- _GOAL OF THE EXERCISE_: Write down exactly the lines of the records below, beginning with the first and ending with the line that includes "staged ← load_authority".

- _MATERIAL FOR THIS EXERCISE_:
(** [load_authority] followed by [into_store_error], which gives back the kind
    and the message an error had; the result is whether the document records
    an attempt. *)
Definition load_authority (name : string) : io PersonalWorkerStoreError (option bool) :=
  _ ← inspect_directory w_dir (Some (us_owner self));
  catch (openat OpenReadOnly name) (λ opened,
    match opened with
    | Err NOENT => mret None
    | Err _ => lift (Err authority_io)
    | Panic => lift Panic
    | Ok file =>
        _ ← inspect_private_file file (us_owner self) None;
        bytes ← failing (λ _, authority_io)
          (read_to_end file (MAX_PERSONAL_WORKER_LIMA_AUTHORITY_BYTES + 1));
        if MAX_PERSONAL_WORKER_LIMA_AUTHORITY_BYTES <? N.of_nat (length bytes)
        then lift (Err authority_corrupt)
        else
          attempt ← lift (map_err (λ error,
            match error with
            | LimaVersionIncompatible => store_error VersionIncompatible
                "Lima authority requires an explicit supported migration"
            | LimaInvalid => authority_corrupt
            end) (lima_authority_attempt bytes));
          mret (Some attempt)
    end).

Definition refuse_unsettled_lima_authority : io PersonalWorkerStoreError unit :=
  _ ← synchronize_directory;
  staged ← load_authority STAGED_AUTHORITY_DOCUMENT;
  current ← load_authority AUTHORITY_DOCUMENT;
  worker ← read_named_bytes CURRENT_DOCUMENT;
  if is_some staged
     || match current with Some attempt => attempt | None => false end
     || (is_some current && negb (is_some worker))
  then lift (Err (store_error RevisionConflict
         "a Lima lifecycle attempt requires recovery before worker mutation"))
  else mret ().
(** ** Publishing *)

Definition published (now : entries) (f : File) : entries :=
  <[CURRENT_DOCUMENT := f]> (delete STAGED_DOCUMENT now).

(** What a directory may hold while [f], staged in [now], is being published. *)
Definition publishing_images (now : entries) (f : File) (φ : entries → Prop) (img : entries)
    : Prop :=
  φ img ∨ img = now ∨ img = delete STAGED_DOCUMENT now ∨ img = published now f.

Lemma publishing_same now f φ w : St now φ w → images (publishing_images now f φ) w.
Proof. intros Hst. eapply St_images; [done|by right; left|by left]. Qed.

Lemma wp_renameat no_replace now φ f w :
  now !! STAGED_DOCUMENT = Some f → St now φ w →
  wp (renameat STAGED_DOCUMENT CURRENT_DOCUMENT no_replace)
    (ensures (St now φ) (λ _, St (published now f) (λ img, φ img ∨ img = now))) w.
Proof.
  intros Hf [Hn Hp]. apply wp_atomic; intros script; [|done..]. simpl. rewrite Hn, Hf.
  destruct (now !! CURRENT_DOCUMENT) as [old|].
  1: destruct no_replace; [done|]; destruct (bool_decide _); [done|].
  all: simpl; split; [done|]; constructor; [by right|];
    eapply Forall_impl; [done|]; by left.
Qed.

(** What dropping the guard of a staged file that was not renamed leaves. *)
Lemma wp_drop_staged {E} sg now φ f w :
  sg_name sg = STAGED_DOCUMENT → St now φ w →
  wp (drop_staged (E := E) sg) (λ _, images (publishing_images now f φ)) w.
Proof.
  intros Hname Hst. pose proof (publishing_same now f φ w Hst) as Hsame.
  unfold drop_staged. rewrite Hname. destruct (sg_armed sg); [|done].
  apply wp_catch, wp_atomic; intros script; [|done..]. destruct Hst as [Hn Hp]. simpl. rewrite Hn.
  destruct (now !! STAGED_DOCUMENT); [|done]. destruct (bool_decide _); [done|].
  simpl. split; [by right; right; left|]. destruct Hsame. by constructor.
Qed.
Lemma sample_torn d : decode_personal_worker_store_document (sample_text "2") ≠ Ok d.
Proof. by vm_compute. Qed.

Lemma torn_stage_blocks_writers_witness :
  (w_now (recover sample_unix (sample_staged (sample_text "2"))).1
     = w_now (sample_staged (sample_text "2")) ∧
   ∀ a, (recover sample_unix (sample_staged (sample_text "2"))).2 ≠ Done (Ok a)) ∧
  (w_now (replace_if_revision sample_unix 1 sample_document (sample_staged (sample_text "2"))).1
     = w_now (sample_staged (sample_text "2")) ∧
   ∀ a, (replace_if_revision sample_unix 1 sample_document
           (sample_staged (sample_text "2"))).2 ≠ Done (Ok a)).
Proof.
  pose proof (torn_stage_blocks_writers sample_unix (sample_staged (sample_text "2"))
    (sample_file (sample_text "2")) 1 sample_document eq_refl sample_torn) as [Hr [Hp _]].
  split; [apply Hr|apply Hp]; apply surjective_pairing.
Defined.
(* ===== verification/AttemptLifecycle.v ===== *)
(** * The lifecycle of a disposable attempt

    The transition system of [AttemptState]: its invariant, what a chain of
    transitions keeps, which transitions may be repeated, how an attempt gets
    to its end, and that the successor test decides the step relation. *)

From S2P Require Import Prelude Artifact ExecutionAdmission ScaleSetProtocol AttemptState.

Local Open Scope N_scope.

(** ** The step relation *)

(** One durable step: a catalog action, or the identity of the machine bound by
    the clone runtime. *)
Inductive attempt_step (s s' : DisposableAttemptState) : Prop :=
| attempt_acts action : transition s action = Ok s' → attempt_step s s'
| attempt_binds identity : bind_vm_identity_after_clone s identity = Ok s' → attempt_step s s'.

(** What no step may change. *)
Definition attempt_key (s : DisposableAttemptState) :=
  (at_schema_version s, at_attempt_id s, at_capacity_claim_id s, at_vm_id s, at_runner_name s,
   at_runner_request_id s, at_not_after s).

Definition phase_rank (phase : DisposableAttemptPhase) : N :=
  match phase with
  | PhaseReserved => 0
  | PhaseCloneAuthorized => 1
  | PhaseUnprovisionedReleasing | PhaseProvisioning => 2
  | PhaseCloneStarted => 3
  | PhaseRegistering => 4
  | PhaseWaiting => 5
  | PhaseAssigned => 6
  | PhaseRunning => 7
  | PhaseTerminal => 8
  | PhaseDestroying => 9
  | PhaseDeregistering => 10
  | PhaseReleasing => 11
  | PhaseComplete => 12
  end.
Lemma reserve_usage :
  catalog_usage_ok (after_reserve c r) ↔ envelope_fits (open_reservations c) r = true.
Proof.
  pose proof (ro_resources _ Hr) as (_ & Hcpu & Hmem & Hdisk)%WorkerResources_new_Ok.
  assert (length (open_reservations c) ≤ length (cd_active c))%nat as Ho by apply length_filter.
  unfold catalog_usage_ok. rewrite open_reservations_eq. simpl. rewrite filter_app.
  rewrite (filter_cons_True holds_capacity), filter_nil
    by (unfold holds_capacity; rewrite (ro_phase _ Hr); done).
  fold (open_reservations c). change (filter holds_capacity (cd_active c)) with (open_reservations c).
  unfold within_envelope, envelope_fits, usage_of, resources_of. rewrite length_app. simpl.
  rewrite !sum_of_app, !sum_of_cons. change (sum_of _ []) with 0.
  rewrite !andb_true_iff, !N.leb_le. unfold MAX_ACTIVE_DISPOSABLE_ATTEMPTS, MAX_WORKERS in *. split.
  - intros [_ [?|?]]; lia.
  - intros [[? ?] ?]. split; [lia|right; lia].
Qed.

Lemma reserve_validates :
  validate_catalog (after_reserve c r) =
  if identity_clash (catalog_attempts c) (dr_attempt r) then Err duplicate_identity
  else if negb (envelope_fits (open_reservations c) r) then Err resource_overflow
  else Ok ().
Proof.
  pose proof reserve_counts as Hc. pose proof reserve_distinct as Hd. pose proof reserve_usage as Hu.
  rewrite validate_counts by done. destruct (identity_clash _ _).
  - rewrite seen_fold_Err; [done|]. by intros ?%Hd.
  - destruct (proj2 (seen_fold_Ok _ _) (proj2 Hd eq_refl)) as [seen ->]. simpl.
    destruct (envelope_fits _ _); simpl.
    + by rewrite (proj2 (host_usage_Ok _ _ (co_active _ Hc)) (conj eq_refl (proj2 Hu eq_refl))).
    + rewrite host_usage_Err; [done|apply Hc|]. by intros ?%Hu.
Qed.

Lemma reserve_wf :
  identity_clash (catalog_attempts c) (dr_attempt r) = false →
  envelope_fits (open_reservations c) r = true → catalog_wf (after_reserve c r).
Proof.
  intros Hid Hfit. split.
  - apply validate_catalog_iff. by rewrite reserve_validates, Hid, Hfit.
  - done.
  - intros a Ha. rewrite reserve_attempts in Ha. apply elem_of_cons in Ha as [->|Ha]; [apply Hr|by apply Hwf].
  - simpl. intros x [?| ->%list_elem_of_singleton]%elem_of_app; [by apply Hwf|apply Hr].
Qed.
End reserve.

(** A reservation on every branch. *)
Lemma reserve_eq c r :
  catalog_wf c → reservation_ok r →
  catalog_reserve c r =
    match find_active c (at_attempt_id (dr_attempt r)) with
    | Some existing =>
        if bool_decide (existing = r) then Ok c
        else Err (catalog_error CatAlreadyExists
               "disposable attempt already exists with different durable evidence")
    | None =>
        if is_some (find_tombstone c (at_attempt_id (dr_attempt r)))
        then Err (catalog_error CatAlreadyExists
               "completed disposable attempt identity remains in replay history")
        else if (MAX_ACTIVE_DISPOSABLE_ATTEMPTS <=? length (cd_active c))%nat
        then Err (catalog_error CatLimitExceeded "active disposable attempt limit is reached")
        else if negb (cd_revision c + 1 <=? MAX_DISPOSABLE_ATTEMPT_CATALOG_REVISION) then Err cannot_advance
        else if identity_clash (catalog_attempts c) (dr_attempt r) then Err duplicate_identity
        else if negb (envelope_fits (open_reservations c) r) then Err resource_overflow
        else Ok (after_reserve c r)
    end.
Proof.
  intros Hwf Hr. unfold catalog_reserve. destruct (find_active c _) eqn:Hf; [done|].
  destruct (find_tombstone c _) eqn:Ht; [done|]; cbn [is_some].
  destruct (Nat.leb_spec MAX_ACTIVE_DISPOSABLE_ATTEMPTS (length (cd_active c))); [done|].
  rewrite CatalogRevision_next_eq.
  destruct (N.leb_spec (cd_revision c + 1) MAX_DISPOSABLE_ATTEMPT_CATALOG_REVISION); simpl; [|done].
  fold (after_reserve c r). rewrite reserve_validates by done.
  destruct (identity_clash _ _); [done|]. by destruct (envelope_fits _ _).
Qed.
(** A reservation is given up only by a complete attempt: whatever
    operations follow, the attempt of an active entry is found again in an
    active entry of the same size and template, in a state reached by attempt
    steps, unless such steps have brought it to its end. *)
Theorem capacity_held_until_complete (c c' : DisposableAttemptCatalogDocument)
    (r : DisposableAttemptReservation) (H : rtc catalog_step empty_catalog c)
    (H' : rtc catalog_step c c') (Hr : r ∈ cd_active c) :
  ∃ a, rtc attempt_step (dr_attempt r) a ∧ (still_held c' r a ∨ at_phase a = PhaseComplete).
Proof.
  pose proof (chain_wf _ _ empty_catalog_wf H) as Hwf. clear H.
  assert (still_held c r (dr_attempt r)) as Hheld by (unfold still_held; by destruct r).
  clear Hr. revert Hheld. generalize (dr_attempt r) as a.
  induction H' as [c|c1 c2 c3 H _ IH]; intros a Hheld; [eauto using rtc_refl|].
  destruct (step_effect _ _ Hwf H) as [Hwf2 Heff].
  destruct (effect_held _ _ _ _ Heff Hheld) as (a' & Ha' & [Hheld'|Hdone]); [|by eauto].
  destruct (IH Hwf2 a' Hheld') as (a'' & Ha'' & Hend). exists a''. split; [by etrans|done].
Qed.

(** ** Every operation, on every branch *)

(** A transition of a catalog has one outcome per cause: no such active
    attempt, another attempt revision, an action its phase refuses, a revision
    that cannot advance, an identity recorded for another attempt, and nothing
    else; otherwise that attempt alone advances and the result can be operated
    on again. *)
Theorem catalog_transition_exact (c : DisposableAttemptCatalogDocument) (id : string) (rev : N)
    (action : DisposableAttemptCatalogAction) (H : rtc catalog_step empty_catalog c) :
  replace_attempt c id rev action =
    match find_active c id with
    | None => Err attempt_missing
    | Some cur =>
        if negb (at_revision (dr_attempt cur) =? rev) then Err stale_attempt_revision
        else match transition (dr_attempt cur) action with
             | Err e => Err (action_error e)
             | Panic => Panic
             | Ok s =>
                 if bool_decide (s = dr_attempt cur) then Ok c
                 else if negb (cd_revision c + 1 <=? MAX_DISPOSABLE_ATTEMPT_CATALOG_REVISION)
                 then Err cannot_advance
                 else if evidence_clash (catalog_attempts c) (dr_attempt cur) s
                 then Err duplicate_identity
                 else Ok (set_catalog c (cd_revision c + 1)
                            (with_attempt id s <$> cd_active c) (cd_tombstones c))
             end
    end.
Proof.
  rewrite replace_attempt_eq by by apply (chain_wf _ _ empty_catalog_wf). unfold on_active, record_successor.
  destruct (find_active c id) as [cur|] eqn:Hf; [|done].
  by apply find_active_Some in Hf as (i & _ & -> & _).
Qed.

(** A reservation of a new attempt has one outcome per cause: the same
    reservation again (nothing changes), another one of that name, a completed
    attempt of that name, the active limit, a revision that cannot advance, an
    identity in use, resources beyond the host envelope; otherwise it is
    appended. *)
Theorem catalog_reserve_exact (c : DisposableAttemptCatalogDocument) (r : DisposableAttemptReservation)
    (H : rtc catalog_step empty_catalog c) (Hr : reservation_ok r) :
  catalog_reserve c r =
    match find_active c (at_attempt_id (dr_attempt r)) with
    | Some existing =>
        if bool_decide (existing = r) then Ok c
        else Err (catalog_error CatAlreadyExists
               "disposable attempt already exists with different durable evidence")
    | None =>
        if is_some (find_tombstone c (at_attempt_id (dr_attempt r)))
        then Err (catalog_error CatAlreadyExists
               "completed disposable attempt identity remains in replay history")
        else if (MAX_ACTIVE_DISPOSABLE_ATTEMPTS <=? length (cd_active c))%nat
        then Err (catalog_error CatLimitExceeded "active disposable attempt limit is reached")
        else if negb (cd_revision c + 1 <=? MAX_DISPOSABLE_ATTEMPT_CATALOG_REVISION)
        then Err cannot_advance
        else if identity_clash (catalog_attempts c) (dr_attempt r) then Err duplicate_identity
        else if negb (envelope_fits (open_reservations c) r) then Err resource_overflow
        else Ok (after_reserve c r)
    end.
Proof. apply reserve_eq; [by apply (chain_wf _ _ empty_catalog_wf)|done]. Qed.

(** A retirement is refused only for a missing, stale or incomplete
    attempt or a revision that cannot advance: a complete attempt always leaves
    the active list, and the oldest replay record makes room if there are
    already sixty-four. *)
Theorem catalog_retire_exact (c : DisposableAttemptCatalogDocument) (id : string) (rev : N)
    (H : rtc catalog_step empty_catalog c) :
  catalog_retire_complete c id rev =
    match find_active c id with
    | None => Err attempt_missing
    | Some cur =>
        if negb (at_revision (dr_attempt cur) =? rev) then Err stale_attempt_revision
        else if bool_decide (at_phase (dr_attempt cur) ≠ PhaseComplete)
        then Err (catalog_error CatInvalidAction
               "only a complete disposable attempt may enter replay history")
        else if negb (cd_revision c + 1 <=? MAX_DISPOSABLE_ATTEMPT_CATALOG_REVISION)
        then Err cannot_advance
        else Ok (set_catalog c (cd_revision c + 1)
                   (List.filter (λ r, bool_decide (at_attempt_id (dr_attempt r) ≠ id)) (cd_active c))
                   (retired c cur))
    end.
Proof. by rewrite retire_complete_eq by by apply (chain_wf _ _ empty_catalog_wf). Qed.
(** The answer of a facade operation over a stored catalog: what the operation
    on the document gives, written if it changed anything. *)
Record facade_answer {S} `{CatalogStoreLaws S} (s s' : S) (cur : DisposableAttemptCatalogDocument)
    (op : result DisposableAttemptCatalogError DisposableAttemptCatalogDocument)
    (answer : result DisposableAttemptCatalogError
       (DisposableAttemptCatalogDocument * DisposableAttemptCatalogWriteReceipt)) : Prop := {
  fa_stored : stored s' = Some (match op with Ok next => next | _ => cur end);
  fa_answer : match op with
    | Ok next => ∃ receipt, answer = Ok (next, receipt) ∧ cr_catalog_revision receipt = cd_revision next ∧
        (cr_disposition receipt = CatReplaced ↔ next ≠ cur)
    | Err e => answer = Err e
    | Panic => answer = Panic
    end;
}.

Section facade_laws.
Context {S : Type} `{LAWS : CatalogStoreLaws S}.
Context (s : S) (cur : DisposableAttemptCatalogDocument) (Hs : stored s = Some cur).
Context (Hwf : catalog_wf cur).

(** The part every operation shares: recover, load, compare the revision. *)
Lemma facade_prefix {A} (k : DisposableAttemptCatalogDocument → stM S DisposableAttemptCatalogError A) :
  ∃ s1, stored s1 = Some cur ∧
    (_ ← catalog_recover; current ← Catalog_load;
     _ ← pureM (require_catalog_revision current (cd_revision cur)); k current) s = k cur s1.
Proof.
  destruct (recover_law s) as (s0 & Hrec & Hs0). destruct (load_law s0) as (s1 & Hload & Hs1).
  exists s1. split; [congruence|]. unfold mbind, stM_bind. rewrite Hrec.
  unfold Catalog_load, mbind, stM_bind. rewrite Hload, Hs0, Hs. unfold pureM. cbn [ok_or].
  rewrite (proj2 (validate_catalog_iff _) (wf_ok _ Hwf)). cbn.
  unfold require_catalog_revision. by rewrite N.eqb_refl.
Qed.

Lemma pureM_Ok_bind {A B} (a : A) (k : A → stM S DisposableAttemptCatalogError B) (s1 : S) :
  (pureM (Ok a) ≫= k) s1 = k a s1.
Proof. done. Qed.

(** The end of an operation whose document is a write of the stored one. *)
Lemma facade_suffix (s1 : S) (next : DisposableAttemptCatalogDocument)
    (attempt_revision : option DisposableAttemptRevision) :
  stored s1 = Some cur → catalog_write cur next → next ≠ cur →
  let answer :=
    (receipt ← catalog_replace_if_revision (cd_revision cur) next;
     mret (next, mkCatalogReceipt (cr_disposition receipt) (cr_catalog_revision receipt) attempt_revision)) s1 in
  facade_answer s answer.1 cur (Ok next) answer.2.
Proof.
  intros Hs1 Hw Hne. destruct (replace_law s1 cur next Hs1) as (s2 & Hrep & Hs2).
  rewrite (proj2 (successor_iff cur next Hwf) (conj Hw Hne)) in Hrep, Hs2. cbn [is_ok] in Hs2.
  unfold mbind, stM_bind. rewrite Hrep. cbn. split; [done|]. cbn. eexists. by split_and!.
Qed.

Lemma facade_satisfied (s1 : S) attempt_revision :
  stored s1 = Some cur → facade_answer s s1 cur (Ok cur) (Ok (satisfied cur attempt_revision)).
Proof. intros Hs1. split; [done|]. cbn. eexists. by split_and!. Qed.

Lemma facade_reserve r :
  let answer := Catalog_reserve (cd_revision cur) r s in
  facade_answer s answer.1 cur (catalog_reserve cur r) answer.2.
Proof.
  unfold Catalog_reserve. edestruct (facade_prefix (A := DisposableAttemptCatalogDocument *
    DisposableAttemptCatalogWriteReceipt)) as (s1 & Hs1 & ->).
  destruct (catalog_reserve cur r) as [next|e|] eqn:Hop; [|by split..].
  rewrite !pureM_Ok_bind. case_bool_decide as Heq.
  - subst next. by apply facade_satisfied.
  - apply facade_suffix; [done|by eapply write_reserve|done].
Qed.

Lemma facade_transition id rev action :
  let answer := Catalog_transition (cd_revision cur) id rev action s in
  facade_answer s answer.1 cur (replace_attempt cur id rev action) answer.2.
Proof.
  unfold Catalog_transition. edestruct (facade_prefix (A := DisposableAttemptCatalogDocument *
    DisposableAttemptCatalogWriteReceipt)) as (s1 & Hs1 & ->).
  destruct (replace_attempt cur id rev action) as [next|e|] eqn:Hop; [|by split..].
  rewrite !pureM_Ok_bind. case_bool_decide as Heq.
  - subst next. by apply facade_satisfied.
  - apply facade_suffix; [done|by eapply write_transition|done].
Qed.

Lemma facade_retire id rev :
  let answer := Catalog_retire_complete (cd_revision cur) id rev s in
  facade_answer s answer.1 cur (catalog_retire_complete cur id rev) answer.2.
Proof.
  unfold Catalog_retire_complete. edestruct (facade_prefix (A := DisposableAttemptCatalogDocument *
    DisposableAttemptCatalogWriteReceipt)) as (s1 & Hs1 & ->).
  destruct (catalog_retire_complete cur id rev) as [next|e|] eqn:Hop; [|by split..].
  rewrite !pureM_Ok_bind.
  apply facade_suffix; [done|by eapply write_retire|]. intros ->.
  unfold catalog_retire_complete in Hop. apply bind_Ok in Hop as ([i r] & _ & Hop).
  apply ok_guard in Hop as [_ Hop]. apply advance_and_validate in Hop as (_ & ? & _). lia.
Qed.
End facade_laws.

- _RESULT OF THIS EXERCISE_:
(** [load_authority] followed by [into_store_error], which gives back the kind
    and the message an error had; the result is whether the document records
    an attempt. *)
Definition load_authority (name : string) : io PersonalWorkerStoreError (option bool) :=
  _ ← inspect_directory w_dir (Some (us_owner self));
  catch (openat OpenReadOnly name) (λ opened,
    match opened with
    | Err NOENT => mret None
    | Err _ => lift (Err authority_io)
    | Panic => lift Panic
    | Ok file =>
        _ ← inspect_private_file file (us_owner self) None;
        bytes ← failing (λ _, authority_io)
          (read_to_end file (MAX_PERSONAL_WORKER_LIMA_AUTHORITY_BYTES + 1));
        if MAX_PERSONAL_WORKER_LIMA_AUTHORITY_BYTES <? N.of_nat (length bytes)
        then lift (Err authority_corrupt)
        else
          attempt ← lift (map_err (λ error,
            match error with
            | LimaVersionIncompatible => store_error VersionIncompatible
                "Lima authority requires an explicit supported migration"
            | LimaInvalid => authority_corrupt
            end) (lima_authority_attempt bytes));
          mret (Some attempt)
    end).

Definition refuse_unsettled_lima_authority : io PersonalWorkerStoreError unit :=
  _ ← synchronize_directory;
  staged ← load_authority STAGED_AUTHORITY_DOCUMENT;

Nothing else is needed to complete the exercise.